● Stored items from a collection
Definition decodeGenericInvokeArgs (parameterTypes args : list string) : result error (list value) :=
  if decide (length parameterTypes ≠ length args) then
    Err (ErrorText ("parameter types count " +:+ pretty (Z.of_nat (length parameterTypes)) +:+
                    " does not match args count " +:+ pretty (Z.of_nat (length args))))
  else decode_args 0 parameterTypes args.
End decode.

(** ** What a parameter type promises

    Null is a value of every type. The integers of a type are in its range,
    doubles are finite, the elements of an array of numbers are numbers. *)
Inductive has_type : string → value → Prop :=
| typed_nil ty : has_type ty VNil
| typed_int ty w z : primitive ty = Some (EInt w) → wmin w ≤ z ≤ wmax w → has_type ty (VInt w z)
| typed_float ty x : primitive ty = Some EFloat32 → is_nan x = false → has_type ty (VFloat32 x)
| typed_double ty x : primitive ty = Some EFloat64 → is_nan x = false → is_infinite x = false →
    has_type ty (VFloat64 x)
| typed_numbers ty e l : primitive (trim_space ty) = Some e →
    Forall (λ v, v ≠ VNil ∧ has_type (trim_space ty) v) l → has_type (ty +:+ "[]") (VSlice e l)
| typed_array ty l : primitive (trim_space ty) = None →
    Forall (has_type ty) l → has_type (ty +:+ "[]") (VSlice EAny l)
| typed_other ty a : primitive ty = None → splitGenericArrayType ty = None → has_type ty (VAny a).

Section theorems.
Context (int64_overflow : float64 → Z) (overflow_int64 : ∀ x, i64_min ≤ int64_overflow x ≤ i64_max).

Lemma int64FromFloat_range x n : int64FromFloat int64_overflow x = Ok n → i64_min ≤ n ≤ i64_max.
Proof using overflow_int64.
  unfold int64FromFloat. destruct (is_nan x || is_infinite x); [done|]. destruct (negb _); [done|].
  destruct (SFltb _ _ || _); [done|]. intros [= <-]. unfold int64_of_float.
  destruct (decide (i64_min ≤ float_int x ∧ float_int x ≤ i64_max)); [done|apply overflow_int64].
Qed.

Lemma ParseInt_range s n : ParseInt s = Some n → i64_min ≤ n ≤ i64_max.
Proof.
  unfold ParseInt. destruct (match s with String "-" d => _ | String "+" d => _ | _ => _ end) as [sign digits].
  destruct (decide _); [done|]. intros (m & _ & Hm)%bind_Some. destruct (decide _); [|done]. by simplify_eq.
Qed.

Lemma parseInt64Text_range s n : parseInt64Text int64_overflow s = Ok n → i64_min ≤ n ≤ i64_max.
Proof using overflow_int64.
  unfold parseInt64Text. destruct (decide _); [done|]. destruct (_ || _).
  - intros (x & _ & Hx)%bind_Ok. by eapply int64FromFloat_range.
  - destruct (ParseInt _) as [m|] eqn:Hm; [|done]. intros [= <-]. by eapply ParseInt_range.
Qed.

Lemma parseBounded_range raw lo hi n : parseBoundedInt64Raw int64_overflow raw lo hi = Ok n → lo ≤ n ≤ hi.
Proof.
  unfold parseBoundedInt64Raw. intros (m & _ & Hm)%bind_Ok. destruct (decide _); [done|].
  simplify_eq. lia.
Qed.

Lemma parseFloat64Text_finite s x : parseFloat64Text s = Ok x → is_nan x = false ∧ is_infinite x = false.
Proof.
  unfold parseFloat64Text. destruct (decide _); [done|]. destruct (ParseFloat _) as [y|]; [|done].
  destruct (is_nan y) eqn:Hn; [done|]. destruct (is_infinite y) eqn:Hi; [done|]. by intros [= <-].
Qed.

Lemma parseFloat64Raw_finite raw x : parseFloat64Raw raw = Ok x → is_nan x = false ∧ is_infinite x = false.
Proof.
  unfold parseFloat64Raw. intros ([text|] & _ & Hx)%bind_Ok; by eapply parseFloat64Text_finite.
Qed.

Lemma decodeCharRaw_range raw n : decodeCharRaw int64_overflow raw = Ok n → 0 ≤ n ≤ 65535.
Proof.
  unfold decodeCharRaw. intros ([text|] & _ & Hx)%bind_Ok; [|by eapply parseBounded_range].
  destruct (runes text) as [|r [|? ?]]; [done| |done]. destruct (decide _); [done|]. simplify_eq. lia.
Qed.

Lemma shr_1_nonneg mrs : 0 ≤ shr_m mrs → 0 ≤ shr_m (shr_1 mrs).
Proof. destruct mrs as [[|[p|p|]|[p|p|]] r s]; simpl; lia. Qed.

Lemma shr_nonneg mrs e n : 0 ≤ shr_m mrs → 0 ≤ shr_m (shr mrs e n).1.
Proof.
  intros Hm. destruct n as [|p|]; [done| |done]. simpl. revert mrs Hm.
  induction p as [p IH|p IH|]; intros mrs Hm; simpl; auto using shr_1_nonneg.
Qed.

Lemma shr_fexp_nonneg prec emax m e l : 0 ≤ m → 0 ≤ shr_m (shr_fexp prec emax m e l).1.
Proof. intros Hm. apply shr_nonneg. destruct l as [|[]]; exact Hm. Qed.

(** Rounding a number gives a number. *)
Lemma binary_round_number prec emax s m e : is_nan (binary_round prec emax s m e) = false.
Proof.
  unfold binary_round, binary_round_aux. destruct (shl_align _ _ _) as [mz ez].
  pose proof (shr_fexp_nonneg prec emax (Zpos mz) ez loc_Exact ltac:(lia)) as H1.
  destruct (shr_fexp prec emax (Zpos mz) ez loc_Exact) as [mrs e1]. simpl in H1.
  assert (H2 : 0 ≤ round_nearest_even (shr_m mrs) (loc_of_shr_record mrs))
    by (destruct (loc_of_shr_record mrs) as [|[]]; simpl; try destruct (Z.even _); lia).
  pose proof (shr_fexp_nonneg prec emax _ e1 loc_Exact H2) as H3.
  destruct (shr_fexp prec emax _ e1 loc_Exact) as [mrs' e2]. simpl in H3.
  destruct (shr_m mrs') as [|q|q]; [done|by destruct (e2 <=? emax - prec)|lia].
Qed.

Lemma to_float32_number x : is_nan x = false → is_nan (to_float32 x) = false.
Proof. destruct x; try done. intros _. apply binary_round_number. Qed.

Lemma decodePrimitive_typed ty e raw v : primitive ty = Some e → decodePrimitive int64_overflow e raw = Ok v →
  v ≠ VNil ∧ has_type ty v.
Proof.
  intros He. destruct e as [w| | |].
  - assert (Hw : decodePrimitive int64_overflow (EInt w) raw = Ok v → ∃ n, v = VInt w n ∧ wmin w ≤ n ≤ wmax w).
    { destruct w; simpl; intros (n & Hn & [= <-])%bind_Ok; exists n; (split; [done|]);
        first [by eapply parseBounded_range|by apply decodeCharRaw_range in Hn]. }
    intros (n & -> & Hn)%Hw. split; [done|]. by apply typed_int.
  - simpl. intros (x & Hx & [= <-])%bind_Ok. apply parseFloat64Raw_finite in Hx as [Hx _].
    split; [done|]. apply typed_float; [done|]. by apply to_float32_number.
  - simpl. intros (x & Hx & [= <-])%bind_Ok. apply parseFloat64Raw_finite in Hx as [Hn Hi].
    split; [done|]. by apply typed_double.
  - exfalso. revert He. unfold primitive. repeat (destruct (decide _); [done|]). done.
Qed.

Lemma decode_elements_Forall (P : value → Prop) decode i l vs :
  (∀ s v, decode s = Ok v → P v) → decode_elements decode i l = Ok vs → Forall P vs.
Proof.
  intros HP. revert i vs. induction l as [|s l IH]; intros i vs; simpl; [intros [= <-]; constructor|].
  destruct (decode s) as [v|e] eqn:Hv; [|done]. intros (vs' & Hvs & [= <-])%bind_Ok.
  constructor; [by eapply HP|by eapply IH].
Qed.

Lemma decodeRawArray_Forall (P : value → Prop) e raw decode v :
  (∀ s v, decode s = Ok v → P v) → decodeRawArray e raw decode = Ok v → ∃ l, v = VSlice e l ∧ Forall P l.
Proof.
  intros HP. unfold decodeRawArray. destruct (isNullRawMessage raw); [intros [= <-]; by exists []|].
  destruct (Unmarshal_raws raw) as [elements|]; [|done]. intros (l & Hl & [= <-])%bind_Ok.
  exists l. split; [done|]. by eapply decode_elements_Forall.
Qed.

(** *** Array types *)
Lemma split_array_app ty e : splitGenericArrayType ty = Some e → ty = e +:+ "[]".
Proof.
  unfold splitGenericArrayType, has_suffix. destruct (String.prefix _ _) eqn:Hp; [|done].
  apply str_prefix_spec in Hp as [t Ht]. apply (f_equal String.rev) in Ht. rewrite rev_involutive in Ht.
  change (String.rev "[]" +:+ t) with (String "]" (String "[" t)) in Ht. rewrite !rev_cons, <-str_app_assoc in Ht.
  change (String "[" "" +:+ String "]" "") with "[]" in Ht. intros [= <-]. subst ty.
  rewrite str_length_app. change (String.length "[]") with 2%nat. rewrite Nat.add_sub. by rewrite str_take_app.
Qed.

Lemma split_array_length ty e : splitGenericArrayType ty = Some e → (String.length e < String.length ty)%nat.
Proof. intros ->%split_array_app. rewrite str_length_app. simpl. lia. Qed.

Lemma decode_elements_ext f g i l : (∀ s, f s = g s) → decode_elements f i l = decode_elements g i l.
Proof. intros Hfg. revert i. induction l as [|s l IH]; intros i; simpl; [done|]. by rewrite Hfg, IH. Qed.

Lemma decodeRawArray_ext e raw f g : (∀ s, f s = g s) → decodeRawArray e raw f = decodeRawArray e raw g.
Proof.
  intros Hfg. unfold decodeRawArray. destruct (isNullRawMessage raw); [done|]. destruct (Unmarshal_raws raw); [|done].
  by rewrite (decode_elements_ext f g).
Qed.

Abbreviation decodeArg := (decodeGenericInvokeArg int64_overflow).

● Work to be completed
All lines above that hold the string "prec" should be copied.

● Answer section
Lemma shr_fexp_nonneg prec emax m e l : 0 ≤ m → 0 ≤ shr_m (shr_fexp prec emax m e l).1.
Lemma binary_round_number prec emax s m e : is_nan (binary_round prec emax s m e) = false.
  pose proof (shr_fexp_nonneg prec emax (Zpos mz) ez loc_Exact ltac:(lia)) as H1.
  destruct (shr_fexp prec emax (Zpos mz) ez loc_Exact) as [mrs e1]. simpl in H1.
  pose proof (shr_fexp_nonneg prec emax _ e1 loc_Exact H2) as H3.
  destruct (shr_fexp prec emax _ e1 loc_Exact) as [mrs' e2]. simpl in H3.
  destruct (shr_m mrs') as [|q|q]; [done|by destruct (e2 <=? emax - prec)|lia].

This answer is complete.